Idaho State Tax Commission

Boats, Trailers, and Other Watercraft

Sales of boats and trailers by dealers and retailers

Sales price

Dealers and retailers must collect sales tax on the sales price of boats and trailers at the time of the sale unless an exemption applies. Items that are nontaxable aren't part of the sales price. The final amount you charge your customer can include both taxable and nontaxable items.

What sales price includes

Sales price includes the following items, even if you separately state them on the invoice:

  • Freight or shipping charges to transport the boat or trailer to the seller before the sale
  • U.S. federal excise tax imposed on the manufacturer, wholesaler, or importer before the sale
  • All options and accessories (e.g., GPS system, depth finder, upgraded features, theft-deterrent systems)
  • Services, including charges for labor the dealer or retailer provides as part of the sale agreement (e.g., painting, coating, rust proofing, washing, waxing, cleaning, lettering)
    Note: See exemptions for service charges on certain new vessels sold by dealers as of July 1, 2019, below.
  • Labor charges before the sale (e.g., installation, fabrication, repairs required by the buyer including both parts and labor)
    Note: See "Exemption for labor to install accessories on new vessels," below (effective July 1, 2019).
  • Mandatory service and warranty agreements
  • Dealer documentation, credit card and other service fees
  • Insurance settlements used to buy a replacement boat
  • Manufacturer's rebates
  • Auction fees (e.g., gate fees, buyer's fees, seller's premiums)
What sales price doesn't include

The sales price doesn't include the following items if you separately state them on the invoice:

  • Retailer's discounts or rebates
  • Title and registration fees a government agency imposes
  • Optional service and warranty agreements
  • Finance charges (e.g., loan origination fees, interest)
  • Optional insurance (e.g., Gap insurance)

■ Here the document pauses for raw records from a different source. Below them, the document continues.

Lemma parse_length_dec pre n t :
  0 <= n <= size_max ->
  parse_length (pre ++ to_string n ++ t) (length pre) (length pre + length (to_string n)) = Some n.
Proof.
  intros Hn. destruct (dec_nonneg_spec n) as (Hne & Hall & Hval); [lia|].
  unfold to_string. destruct (Z.ltb_spec n 0); [lia|].
  unfold parse_length, substr. rewrite drop_app_length.
  replace (length pre + length (dec_nonneg n) - length pre)%nat with (length (dec_nonneg n)) by lia.
  rewrite take_app_length. destruct (Nat.leb_spec (length pre + length (dec_nonneg n)) (length pre)).
  { destruct (dec_nonneg n); [done|simpl in *; lia]. }
  unfold digits_value in Hval. by rewrite parse_length_loop_value, Hval by (rewrite ?Hval; lia || done).
Qed.

Definition shift_item (n : nat) (i : item) : item :=
  match i with Ret s => Ret s | Item a p => Item a (n + p) end.

Lemma parse_item_shift pre s k :
  parse_item (pre ++ s) (length pre + k) = shift_item (length pre) (parse_item s k).
Proof.
  unfold parse_item. rewrite lookup_app_r by lia.
  replace (length pre + k - length pre)%nat with k by lia.
  destruct (s !! k) as [c|]; [|done]. destruct (bz c =? 36); [|done]. cbn [negb].
  rewrite <-Nat.add_succ_r, find_crlf_shift.
  destruct (find_crlf s (S k)) as [le|]; [|done]. cbn [fmap option_fmap option_map].
  rewrite parse_length_shift. destruct (parse_length s (S k) le) as [n|]; [|done].
  cbv zeta. rewrite zlen_app.
  replace (zlen pre + zlen s - Z.of_nat (length pre + le + 2))
    with (zlen s - Z.of_nat (le + 2)) by (unfold zlen; lia).
  case_match; [done|].
  replace (length pre + le + 2 + Z.to_nat n)%nat
    with (length pre + (le + 2 + Z.to_nat n))%nat by lia.
  replace (length pre + le + 2)%nat with (length pre + (le + 2))%nat by lia.
  rewrite !substr_shift. case_match; [|done]. simpl. f_equal. lia.
Qed.

(** ** Progress, and independence of the fuel *)

Lemma parse_item_progress buf pos a p :
  parse_item buf pos = Item a p -> (pos < p /\ p <= length buf)%nat.
Proof.
  unfold parse_item. destruct (buf !! pos); [|done]. destruct (negb _); [done|].
  destruct (find_crlf buf (S pos)) as [le|] eqn:E; [|done].
  apply find_crlf_ge in E as [??].
  destruct (parse_length _ _ _) as [n|] eqn:Hn; [|done]. apply parse_length_nonneg in Hn.
  cbv zeta. destruct (_ || _) eqn:Hr; [done|]. apply orb_false_iff in Hr as [Hr1 Hr2].
  case_bool_decide; [|done]. intros [= <- <-]. unfold zlen in *. zlia.
Qed.

Lemma parse_items_more f g buf n pos acc st c p :
  parse_items f buf n pos acc = (st, c, p) -> st <> kIncomplete -> (f <= g)%nat ->
  parse_items g buf n pos acc = (st, c, p).
Proof.
  revert g n pos acc. induction f as [|f IH]; intros g n pos acc H Hne Hle; [by simplify_eq/=|].
  destruct g as [|g]; [lia|]. cbn [parse_items] in *. case_match; [done|].
  case_match; [done|]. apply IH; [done | done | lia].
Qed.

Lemma parse_items_incomplete f g buf n pos acc c p :
  parse_items f buf n pos acc = (kIncomplete, c, p) ->
  (length buf - pos < f)%nat -> (f <= g)%nat ->
  exists c' p', parse_items g buf n pos acc = (kIncomplete, c', p').
Proof.
  revert g n pos acc. induction f as [|f IH]; intros g n pos acc H Hf Hle; [lia|].
  destruct g as [|g]; [lia|]. cbn [parse_items] in *.
  destruct (n <=? 0); [done|].
  destruct (parse_item buf pos) as [s|a q] eqn:E; [clear IH; naive_solver|].
  apply parse_item_progress in E. apply IH; [done | lia | lia].
Qed.

Lemma parse_items_shift f pre s n k acc :
  parse_items f (pre ++ s) n (length pre + k) acc =
  let '(st, c, p) := parse_items f s n k acc in (st, c, (length pre + p)%nat).
Proof.
  revert n k acc. induction f as [|f IH]; intros n k acc; [done|].
  cbn [parse_items]. destruct (n <=? 0); [done|]. rewrite parse_item_shift.
  destruct (parse_item s k) as [st|a p]; simpl; [done | apply IH].
Qed.

(** ** More bytes never change a decided outcome *)

Lemma parse_item_app s t pos :
  parse_item s pos <> Ret kIncomplete -> parse_item (s ++ t) pos = parse_item s pos.
Proof.
  unfold parse_item. destruct (s !! pos) as [c|] eqn:Hc; [|done].
  rewrite (lookup_app_l_Some _ _ _ _ Hc). destruct (negb _); [done|].
  destruct (find_crlf s (S pos)) as [le|] eqn:E; [|done].
  rewrite (find_crlf_app _ _ _ _ E). apply find_crlf_ge in E as [??].
  rewrite parse_length_app by lia.
  destruct (parse_length _ _ _) as [n|] eqn:Hn; [|done]. apply parse_length_nonneg in Hn.
  cbv zeta. destruct (_ || _) eqn:Hr; [done|]. intros _. apply orb_false_iff in Hr as [Hr1 Hr2].
  zbool. rewrite zlen_app. unfold zlen in *.
  rewrite (proj2 (orb_false_iff _ _)) by (split; apply Z.ltb_ge; lia). rewrite !substr_app by lia. done.
Qed.

Lemma parse_items_app f s t n pos acc st c p :
  parse_items f s n pos acc = (st, c, p) -> st <> kIncomplete ->
  parse_items f (s ++ t) n pos acc = (st, c, p).
Proof.
  revert n pos acc. induction f as [|f IH]; intros n pos acc H Hne; [by simplify_eq/=|].
  cbn [parse_items] in *. case_match; [done|].
  destruct (parse_item s pos) as [s0|a q] eqn:E.
  - simplify_eq. rewrite parse_item_app; rewrite E; congruence.
  - rewrite parse_item_app; rewrite E; [by apply IH | done].
Qed.

Lemma parse_items_bound f s n pos acc c p :
  parse_items f s n pos acc = (kComplete, c, p) -> (pos <= length s)%nat -> (pos <= p /\ p <= length s)%nat.
Proof.
  revert n pos acc. induction f as [|f IH]; intros n pos acc H Hle; [done|].
  cbn [parse_items] in H. case_match; [by simplify_eq|].
  destruct (parse_item s pos) as [s0|a q] eqn:E; [by simplify_eq|].
  apply parse_item_progress in E. apply IH in H; lia.
Qed.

Note: A customer down payment doesn't reduce the taxable sales price.

Exemption for labor to install accessories on new vessels

Effective July 1, 2019, dealers' labor or service charges to install accessories on certain new factory-delivered vessels are exempt.

The exemption covers vessels that fall into any of the following categories:

  • Sold with a motor
  • 11 feet or more
  • Canoes, kayaks, paddleboards and inflatable boats and similar watercraft that are at least 11 feet long and sold with a motor

Examples of labor installing accessories on new factory-delivered vessels that qualify for the exemption are:

  • Storage racks
  • Sealant, hull protectant, waterproofing
  • Sound systems
  • Anti-theft devices
  • Boat covers; bimini tops

Note: "Accessories" doesn't include service or maintenance contracts.

This exemption doesn't apply to trailers, or to paddleboards, inflatable boats, canoes, kayaks or similar watercraft sold without a motor.

Reference: Idaho Code section 63-3622OO, effective July 1, 2019.

Trade-in allowances

Trade-ins only apply on sales by a retailer (or dealer).

You can accept merchandise as full or partial payment of a boat or trailer you sell. The amount allowed on the traded-in merchandise reduces the taxable sales price, which is the amount you charge tax on.

  • You must put the traded merchandise into your resale inventory.
  • The trade-in and all documentation must take place at the time of the sale. If not, the trade-in allowance doesn't reduce the taxable price.

Note: You can accept manufactured homes or modified park model recreational vehicles as trade-ins, but they don't reduce the taxable price.

A leased boat or trailer you accept as a trade-in reduces the taxable sales price if both these criteria are met:

  • The customer has paid the lease in full.
  • The customer paid sales tax on the buyout of the lease.
Exempt sales of boats or trailers by dealers and retailers

Most people must pay sales tax when they buy boats and trailers in Idaho. Only a few can buy boats and trailers tax exempt from Idaho dealers and retailers. Certain conditions must apply.

You could be held responsible for paying the sales tax yourself if you don't collect it when you should.

Idaho buyers

Individual buyers don't qualify for any exemption if they provide an Idaho driver's license, Idaho address or Idaho contact information.

Military buyers

A military member who buys a boat or trailer to use in Idaho must pay tax even if Idaho isn't the member's state of residence.

Nonresident buyers

A nonresident can be an individual, a company or organization. A business or organization is a nonresident if it's not formed under Idaho laws, isn't required to register with the Idaho Secretary of State to do business in the state, doesn't have significant contacts with Idaho, and doesn't have consistent operations in Idaho.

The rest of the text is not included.